Records for this exercise:
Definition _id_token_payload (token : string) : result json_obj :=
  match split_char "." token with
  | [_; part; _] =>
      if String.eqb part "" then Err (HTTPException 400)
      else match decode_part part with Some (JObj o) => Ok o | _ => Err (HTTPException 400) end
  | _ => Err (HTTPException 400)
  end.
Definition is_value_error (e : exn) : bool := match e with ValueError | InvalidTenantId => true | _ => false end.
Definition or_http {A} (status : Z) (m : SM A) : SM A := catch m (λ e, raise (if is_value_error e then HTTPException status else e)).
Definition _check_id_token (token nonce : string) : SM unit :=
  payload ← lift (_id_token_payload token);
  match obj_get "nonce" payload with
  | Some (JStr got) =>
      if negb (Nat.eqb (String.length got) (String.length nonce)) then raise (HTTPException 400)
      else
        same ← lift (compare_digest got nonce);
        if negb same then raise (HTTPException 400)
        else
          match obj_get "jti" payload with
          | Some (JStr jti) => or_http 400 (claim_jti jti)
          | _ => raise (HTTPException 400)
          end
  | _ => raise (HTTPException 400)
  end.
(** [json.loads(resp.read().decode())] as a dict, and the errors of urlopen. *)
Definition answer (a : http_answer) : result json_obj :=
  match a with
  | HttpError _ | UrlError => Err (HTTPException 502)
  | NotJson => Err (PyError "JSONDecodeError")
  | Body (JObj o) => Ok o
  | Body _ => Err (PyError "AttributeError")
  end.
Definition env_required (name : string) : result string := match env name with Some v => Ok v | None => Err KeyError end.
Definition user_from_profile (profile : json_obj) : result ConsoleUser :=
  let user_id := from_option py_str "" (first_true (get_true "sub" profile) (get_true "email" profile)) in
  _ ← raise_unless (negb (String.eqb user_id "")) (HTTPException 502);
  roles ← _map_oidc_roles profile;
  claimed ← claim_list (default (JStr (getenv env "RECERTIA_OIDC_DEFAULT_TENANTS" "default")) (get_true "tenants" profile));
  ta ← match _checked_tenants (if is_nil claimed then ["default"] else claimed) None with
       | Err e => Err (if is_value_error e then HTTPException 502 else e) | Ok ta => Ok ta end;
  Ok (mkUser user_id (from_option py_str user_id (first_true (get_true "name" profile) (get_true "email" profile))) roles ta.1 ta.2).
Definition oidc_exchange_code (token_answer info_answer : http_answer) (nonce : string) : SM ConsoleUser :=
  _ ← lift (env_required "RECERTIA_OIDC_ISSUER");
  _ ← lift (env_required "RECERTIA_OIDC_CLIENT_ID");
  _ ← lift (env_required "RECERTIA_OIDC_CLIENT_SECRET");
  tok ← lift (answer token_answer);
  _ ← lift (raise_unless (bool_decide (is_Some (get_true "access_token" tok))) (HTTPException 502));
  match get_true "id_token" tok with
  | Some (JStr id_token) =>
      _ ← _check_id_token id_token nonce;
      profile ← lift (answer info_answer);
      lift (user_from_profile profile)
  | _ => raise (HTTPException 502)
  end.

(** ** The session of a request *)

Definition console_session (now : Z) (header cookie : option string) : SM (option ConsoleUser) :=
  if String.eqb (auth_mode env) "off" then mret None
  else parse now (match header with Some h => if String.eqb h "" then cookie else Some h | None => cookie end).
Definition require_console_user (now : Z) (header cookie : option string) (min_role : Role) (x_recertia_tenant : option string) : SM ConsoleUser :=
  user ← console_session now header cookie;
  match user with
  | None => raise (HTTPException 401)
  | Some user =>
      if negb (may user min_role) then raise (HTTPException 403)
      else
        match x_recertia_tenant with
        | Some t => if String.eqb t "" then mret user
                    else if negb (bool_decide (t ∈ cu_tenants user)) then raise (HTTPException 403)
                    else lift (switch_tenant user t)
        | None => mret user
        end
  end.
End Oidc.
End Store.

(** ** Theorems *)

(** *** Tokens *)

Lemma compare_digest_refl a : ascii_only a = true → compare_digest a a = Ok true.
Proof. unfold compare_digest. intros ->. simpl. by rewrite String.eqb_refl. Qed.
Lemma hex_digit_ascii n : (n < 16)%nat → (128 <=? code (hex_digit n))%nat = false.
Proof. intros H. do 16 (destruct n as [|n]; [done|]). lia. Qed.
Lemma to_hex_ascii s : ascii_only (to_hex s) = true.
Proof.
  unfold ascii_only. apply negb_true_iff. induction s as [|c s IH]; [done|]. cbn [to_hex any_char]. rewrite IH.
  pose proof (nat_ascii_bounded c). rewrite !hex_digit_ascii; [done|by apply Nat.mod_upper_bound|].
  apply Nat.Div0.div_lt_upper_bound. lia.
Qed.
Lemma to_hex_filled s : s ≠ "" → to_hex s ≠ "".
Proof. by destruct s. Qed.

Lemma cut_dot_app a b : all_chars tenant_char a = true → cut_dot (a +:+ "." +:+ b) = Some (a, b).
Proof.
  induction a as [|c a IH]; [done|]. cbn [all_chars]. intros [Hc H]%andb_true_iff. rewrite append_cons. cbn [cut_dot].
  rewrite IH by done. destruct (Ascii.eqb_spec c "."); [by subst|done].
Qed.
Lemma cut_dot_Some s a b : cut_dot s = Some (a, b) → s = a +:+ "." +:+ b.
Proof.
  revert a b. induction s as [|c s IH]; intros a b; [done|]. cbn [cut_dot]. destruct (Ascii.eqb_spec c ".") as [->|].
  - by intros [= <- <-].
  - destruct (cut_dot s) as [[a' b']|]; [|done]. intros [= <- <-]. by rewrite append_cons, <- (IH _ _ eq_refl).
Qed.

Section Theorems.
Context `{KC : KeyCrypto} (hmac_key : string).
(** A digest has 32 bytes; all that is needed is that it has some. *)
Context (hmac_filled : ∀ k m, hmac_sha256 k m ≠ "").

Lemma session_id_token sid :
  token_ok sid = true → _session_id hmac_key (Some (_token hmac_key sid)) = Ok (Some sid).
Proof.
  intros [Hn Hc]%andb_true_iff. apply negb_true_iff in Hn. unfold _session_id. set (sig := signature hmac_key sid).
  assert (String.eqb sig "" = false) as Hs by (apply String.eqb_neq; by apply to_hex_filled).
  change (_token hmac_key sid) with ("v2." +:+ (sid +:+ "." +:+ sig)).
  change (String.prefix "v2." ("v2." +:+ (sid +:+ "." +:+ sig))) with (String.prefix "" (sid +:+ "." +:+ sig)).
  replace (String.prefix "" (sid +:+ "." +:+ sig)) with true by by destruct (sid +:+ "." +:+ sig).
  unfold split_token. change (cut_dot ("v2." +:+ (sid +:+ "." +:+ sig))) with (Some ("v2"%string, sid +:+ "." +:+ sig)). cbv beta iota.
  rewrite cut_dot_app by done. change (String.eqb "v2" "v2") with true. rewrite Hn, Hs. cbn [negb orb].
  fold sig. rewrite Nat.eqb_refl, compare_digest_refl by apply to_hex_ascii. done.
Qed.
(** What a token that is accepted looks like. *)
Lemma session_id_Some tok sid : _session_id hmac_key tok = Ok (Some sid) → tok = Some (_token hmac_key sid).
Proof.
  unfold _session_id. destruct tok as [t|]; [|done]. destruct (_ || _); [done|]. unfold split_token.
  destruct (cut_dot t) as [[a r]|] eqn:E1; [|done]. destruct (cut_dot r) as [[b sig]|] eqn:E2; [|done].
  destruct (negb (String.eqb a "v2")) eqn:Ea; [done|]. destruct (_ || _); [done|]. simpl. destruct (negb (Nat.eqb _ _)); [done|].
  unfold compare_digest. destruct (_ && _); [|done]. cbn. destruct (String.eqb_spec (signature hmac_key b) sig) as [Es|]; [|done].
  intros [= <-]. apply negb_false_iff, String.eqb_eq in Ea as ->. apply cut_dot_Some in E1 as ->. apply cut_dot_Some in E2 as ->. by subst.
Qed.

Goal of the exercise:
Report every line containing the word "Lemma" from the listing above.

Solution to the problem:
Lemma compare_digest_refl a : ascii_only a = true → compare_digest a a = Ok true.
Lemma hex_digit_ascii n : (n < 16)%nat → (128 <=? code (hex_digit n))%nat = false.
Lemma to_hex_ascii s : ascii_only (to_hex s) = true.
Lemma to_hex_filled s : s ≠ "" → to_hex s ≠ "".
Lemma cut_dot_app a b : all_chars tenant_char a = true → cut_dot (a +:+ "." +:+ b) = Some (a, b).
Lemma cut_dot_Some s a b : cut_dot s = Some (a, b) → s = a +:+ "." +:+ b.
Lemma session_id_token sid :
Lemma session_id_Some tok sid : _session_id hmac_key tok = Ok (Some sid) → tok = Some (_token hmac_key sid).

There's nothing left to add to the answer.